Requirement:
Only the number is needed: how many lines of the entries below contain the word "VObj".

-- -- --

(** The hooks of a registered model.
    - [reducer(model, event)] resolves with a change, [false] or the model.
    - [preprocessor({event, model, store})] may mutate [event] in place and
      resolves with a new event or nothing: the pair is the [event] object
      as the call left it and the value returned.
    - [deriver({model, store, event, result})] may write to the tables.
    - [applyChanges(r)] is the method of the registered store object. *)
Record ModelDef : Type := mkModel {
  m_reducer : option (option Table → Event → Ret ROut);
  m_preprocessor :
    option (Event → option Table → Store → Ret (Event * option Event));
  m_deriver :
    option (option Table → Store → Event → list (string * ROut) → Store);
  m_applyChanges : Table → ROut → Table
}.

(** [TypeError]s raised by the runtime on [undefined.x] and [null.x]. *)
Definition TypeError (what : string) : Err :=
  mkErr ("Cannot read property '" +:+ what +:+ "' of undefined") "".

Section ESDB.

(** [models], the constructor argument, in [Object.keys] order. The
    constructor refuses a model called [metadata] and appends its own. *)
Variable models : list (string * ModelDef).

Definition hooks {H : Type} (f : ModelDef → option H) : list (string * H) :=
  omap (λ nm, (λ h, (nm.1, h)) <$> f nm.2) models.

Definition modelNames : list string := models.*1 ++ ["metadata"].
Definition reducerNames : list string := (hooks m_reducer).*1 ++ ["metadata"].
Definition deriverNames : list string := (hooks m_deriver).*1.
Definition preprocNames : list string := (hooks m_preprocessor).*1.

(** *** [preprocessor(event)] *)

Definition preprocess_error (message : string) : Val :=
  VObj [("_preprocess", VObj [("message", VStr message)])].

(** The body of [for (const name of this.preprocNames)], with the hook
    [this.models[name].preprocessor] next to its name. *)
Fixpoint preprocessor_from
    (names : list (string *
       (Event → option Table → Store → Ret (Event * option Event))))
    (store : Store) (event : Event) : Ret Event :=
  match names with
  | [] => Returns event
  | (name, hook) :: names' =>
      let model := tables store !! name in
      let v := ev_v event in
      let type := ev_type event in
      r ← hook event model store ;
      let '(event, newEvent) := r in
      match newEvent with
      | Some newEvent =>
          if truthy (ev_error newEvent) then
            Returns (with_error (with_v_type event v type)
                       (VObj [(name, ev_error newEvent)]))
          else if bool_decide (ev_v newEvent ≠ v) then
            Returns (with_error (with_v_type event v type)
                       (preprocess_error
                          (name +:+ ": preprocessor must retain event version")))
          else if negb (truthy (VStr (ev_type newEvent))) then
            Returns (with_error (with_v_type event v type)
                       (preprocess_error
                          (name +:+ ": preprocessor must return event type")))
          else preprocessor_from names' store newEvent
      | None => preprocessor_from names' store event
      end
  end.

(** [passes names store event final]: every preprocessor of [names]
    lets the loop go on (it returns nothing, or a new event without a
    truthy [error], with the same [v] and a non-empty [type]), and
    [final] is the event the loop holds after them. *)
Inductive passes :
    list (string *
       (Event → option Table → Store → Ret (Event * option Event))) →
    Store → Event → Event → Prop :=
| passes_nil store event : passes [] store event event
| passes_silent name hook names store event event' final :
    hook event (tables store !! name) store = Returns (event', None) →
    passes names store event' final →
    passes ((name, hook) :: names) store event final
| passes_replaced name hook names store event event' newEvent final :
    hook event (tables store !! name) store = Returns (event', Some newEvent) →
    truthy (ev_error newEvent) = false →
    ev_v newEvent = ev_v event →
    ev_type newEvent ≠ "" →
    passes names store newEvent final →
    passes ((name, hook) :: names) store event final.

Definition preprocessor (store : Store) (event : Event) : Ret Event :=
  preprocessor_from (hooks m_preprocessor) store event.

(** *** The composed reducer *)

(** Modelled from the spec: [combineReducers] of [async-redux] is not
    among the source files. Following section 4.4, every reducer runs on
    its own model and the event, the output maps each name to what its
    reducer returned, and a reducer that rejects yields an entry carrying
    an [error] field; the entries are in registration order. *)
Definition combineReducers
    (reducers : list (string * (option Table → Event → Ret ROut)))
    (store : Store) (event : Event) : list (string * ROut) :=
  map (λ nr,
         (nr.1, match nr.2 (tables store !! nr.1) event with
                | Returns r => r
                | Throws e => RChange [("error", err_val e)]
                end)) reducers
  ++ [("metadata", metadata.reducer (Some (meta store)) event)].

Definition modelReducer (store : Store) (event : Event) : list (string * ROut) :=
  combineReducers (hooks m_reducer) store event.

(** [result[name]]; reading a property of a missing entry throws. *)
Definition entry (result : list (string * ROut)) (name : string) : Ret ROut :=
  match Obj.get name result with
  | Some r => Returns r
  | None => Throws (TypeError "error")
  end.

(** [this.reducerNames.some(n => result[n].error)] *)
Fixpoint some_error (result : list (string * ROut)) (names : list string)
  : Ret bool :=
  match names with
  | [] => Returns false
  | n :: names' =>
      r ← entry result n ;
      if truthy (rerror r) then Returns true else some_error result names'
  end.

(** [for (const name of this.reducerNames) { if (r.error) error[name] = r.error }] *)
Fixpoint collect_errors (result : list (string * ROut)) (names : list string)
    (error : list (string * Val)) : Ret (list (string * Val)) :=
  match names with
  | [] => Returns error
  | name :: names' =>
      r ← entry result name ;
      collect_errors result names'
        (if truthy (rerror r) then Obj.set name (rerror r) error else error)
  end.

(** [for (const name of this.reducerNames)
      { if (r === false || r === this.store[name]) delete result[name] }] *)
Fixpoint drop_unchanged (names : list string) (result : list (string * ROut))
  : list (string * ROut) :=
  match names with
  | [] => result
  | name :: names' =>
      drop_unchanged names'
        match Obj.get name result with
        | Some RFalse | Some RModel => Obj.remove name result
        | _ => result
        end
  end.

(** [{metadata: result.metadata}] *)
Definition only_metadata (result : list (string * ROut)) : list (string * ROut) :=
  match Obj.get "metadata" result with
  | Some m => [("metadata", m)]
  | None => []
  end.

(** *** [reducer(state, event)], the body run inside [db.withTransaction] *)
Definition reducer (store : Store) (event : Event) : Ret Event :=
  event ← preprocessor store event ;
  if truthy (ev_error event) then
    let metadata := metadata.reducer (Some (meta store)) event in
    Returns (with_result event [("metadata", metadata)])
  else
    let result := modelReducer store event in
    hasError ← some_error result reducerNames ;
    if hasError : bool then
      error ← collect_errors result reducerNames [] ;
      Returns (with_error (with_result event (only_metadata result)) (VObj error))
    else
      Returns (with_result event (drop_unchanged reducerNames result)).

-- -- --

Answer below:
3